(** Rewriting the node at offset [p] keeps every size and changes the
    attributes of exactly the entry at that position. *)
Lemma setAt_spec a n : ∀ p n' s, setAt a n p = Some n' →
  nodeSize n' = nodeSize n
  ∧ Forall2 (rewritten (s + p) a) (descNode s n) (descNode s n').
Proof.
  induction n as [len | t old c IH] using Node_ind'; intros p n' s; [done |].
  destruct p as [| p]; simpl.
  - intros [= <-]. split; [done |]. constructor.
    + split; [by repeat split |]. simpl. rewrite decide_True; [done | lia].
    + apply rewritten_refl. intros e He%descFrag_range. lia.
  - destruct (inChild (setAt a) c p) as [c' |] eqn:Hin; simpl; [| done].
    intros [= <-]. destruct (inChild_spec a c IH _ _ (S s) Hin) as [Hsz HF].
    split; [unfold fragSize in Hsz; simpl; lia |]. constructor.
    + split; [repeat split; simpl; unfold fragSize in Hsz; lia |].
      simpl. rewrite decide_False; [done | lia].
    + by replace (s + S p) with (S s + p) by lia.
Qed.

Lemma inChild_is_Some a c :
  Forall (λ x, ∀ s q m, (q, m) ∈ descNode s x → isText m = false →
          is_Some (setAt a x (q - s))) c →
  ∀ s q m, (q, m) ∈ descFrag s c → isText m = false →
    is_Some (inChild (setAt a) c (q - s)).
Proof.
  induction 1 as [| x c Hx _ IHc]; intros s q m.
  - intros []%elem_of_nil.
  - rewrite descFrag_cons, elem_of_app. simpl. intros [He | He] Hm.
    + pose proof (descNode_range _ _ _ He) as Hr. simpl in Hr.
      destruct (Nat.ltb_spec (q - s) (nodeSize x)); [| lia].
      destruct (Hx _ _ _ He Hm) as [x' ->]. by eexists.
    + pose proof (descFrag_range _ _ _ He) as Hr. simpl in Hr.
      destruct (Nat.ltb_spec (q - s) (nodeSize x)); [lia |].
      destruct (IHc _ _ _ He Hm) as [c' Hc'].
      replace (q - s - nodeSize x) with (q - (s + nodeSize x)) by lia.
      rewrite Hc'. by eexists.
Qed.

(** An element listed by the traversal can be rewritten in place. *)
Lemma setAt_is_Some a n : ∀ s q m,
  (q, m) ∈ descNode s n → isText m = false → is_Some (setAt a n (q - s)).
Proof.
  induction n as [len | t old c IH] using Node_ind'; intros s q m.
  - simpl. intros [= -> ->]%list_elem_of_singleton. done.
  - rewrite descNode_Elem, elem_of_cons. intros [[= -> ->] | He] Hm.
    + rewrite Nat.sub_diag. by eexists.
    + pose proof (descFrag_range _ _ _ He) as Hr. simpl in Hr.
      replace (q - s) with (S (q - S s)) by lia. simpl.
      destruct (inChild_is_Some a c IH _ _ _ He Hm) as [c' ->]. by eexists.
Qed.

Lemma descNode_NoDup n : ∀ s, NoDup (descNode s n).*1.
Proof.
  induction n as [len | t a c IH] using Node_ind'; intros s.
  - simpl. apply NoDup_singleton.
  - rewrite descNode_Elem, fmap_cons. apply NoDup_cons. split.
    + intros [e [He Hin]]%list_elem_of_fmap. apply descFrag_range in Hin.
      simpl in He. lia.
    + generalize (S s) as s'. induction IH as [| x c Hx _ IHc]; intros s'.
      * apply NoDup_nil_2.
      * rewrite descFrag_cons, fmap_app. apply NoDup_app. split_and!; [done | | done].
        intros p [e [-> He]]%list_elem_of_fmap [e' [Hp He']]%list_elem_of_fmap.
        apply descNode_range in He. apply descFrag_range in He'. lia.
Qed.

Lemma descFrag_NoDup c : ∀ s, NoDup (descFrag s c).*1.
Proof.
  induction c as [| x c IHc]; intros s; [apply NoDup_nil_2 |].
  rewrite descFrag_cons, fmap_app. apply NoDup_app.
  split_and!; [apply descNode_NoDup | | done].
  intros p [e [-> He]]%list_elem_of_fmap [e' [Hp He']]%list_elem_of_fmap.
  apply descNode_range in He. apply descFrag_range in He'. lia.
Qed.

━━━━

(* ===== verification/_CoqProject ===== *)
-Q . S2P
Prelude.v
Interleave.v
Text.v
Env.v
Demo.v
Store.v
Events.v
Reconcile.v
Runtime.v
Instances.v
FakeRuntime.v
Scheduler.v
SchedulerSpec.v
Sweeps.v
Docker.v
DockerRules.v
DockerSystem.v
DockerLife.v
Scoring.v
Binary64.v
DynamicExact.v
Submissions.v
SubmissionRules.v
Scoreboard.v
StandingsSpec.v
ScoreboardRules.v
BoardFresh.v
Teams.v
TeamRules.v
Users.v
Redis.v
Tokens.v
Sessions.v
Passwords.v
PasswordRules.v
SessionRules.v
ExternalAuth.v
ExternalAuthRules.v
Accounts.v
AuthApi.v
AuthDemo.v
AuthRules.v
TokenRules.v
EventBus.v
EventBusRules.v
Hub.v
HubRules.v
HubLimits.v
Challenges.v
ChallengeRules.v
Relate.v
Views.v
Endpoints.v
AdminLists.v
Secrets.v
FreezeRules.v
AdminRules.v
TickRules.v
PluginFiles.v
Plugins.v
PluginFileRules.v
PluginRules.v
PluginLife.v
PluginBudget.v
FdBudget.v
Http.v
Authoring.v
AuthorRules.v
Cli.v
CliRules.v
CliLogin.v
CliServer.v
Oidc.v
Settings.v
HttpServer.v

━━━━

● **Task requirements**: Copy out the lines above exactly, beginning at the one that contains "(* ===== verification/_CoqProject ===== *)" and ending at the one that contains "HubLimits.v".

● **Response box**:
(* ===== verification/_CoqProject ===== *)
-Q . S2P
Prelude.v
Interleave.v
Text.v
Env.v
Demo.v
Store.v
Events.v
Reconcile.v
Runtime.v
Instances.v
FakeRuntime.v
Scheduler.v
SchedulerSpec.v
Sweeps.v
Docker.v
DockerRules.v
DockerSystem.v
DockerLife.v
Scoring.v
Binary64.v
DynamicExact.v
Submissions.v
SubmissionRules.v
Scoreboard.v
StandingsSpec.v
ScoreboardRules.v
BoardFresh.v
Teams.v
TeamRules.v
Users.v
Redis.v
Tokens.v
Sessions.v
Passwords.v
PasswordRules.v
SessionRules.v
ExternalAuth.v
ExternalAuthRules.v
Accounts.v
AuthApi.v
AuthDemo.v
AuthRules.v
TokenRules.v
EventBus.v
EventBusRules.v
Hub.v
HubRules.v
HubLimits.v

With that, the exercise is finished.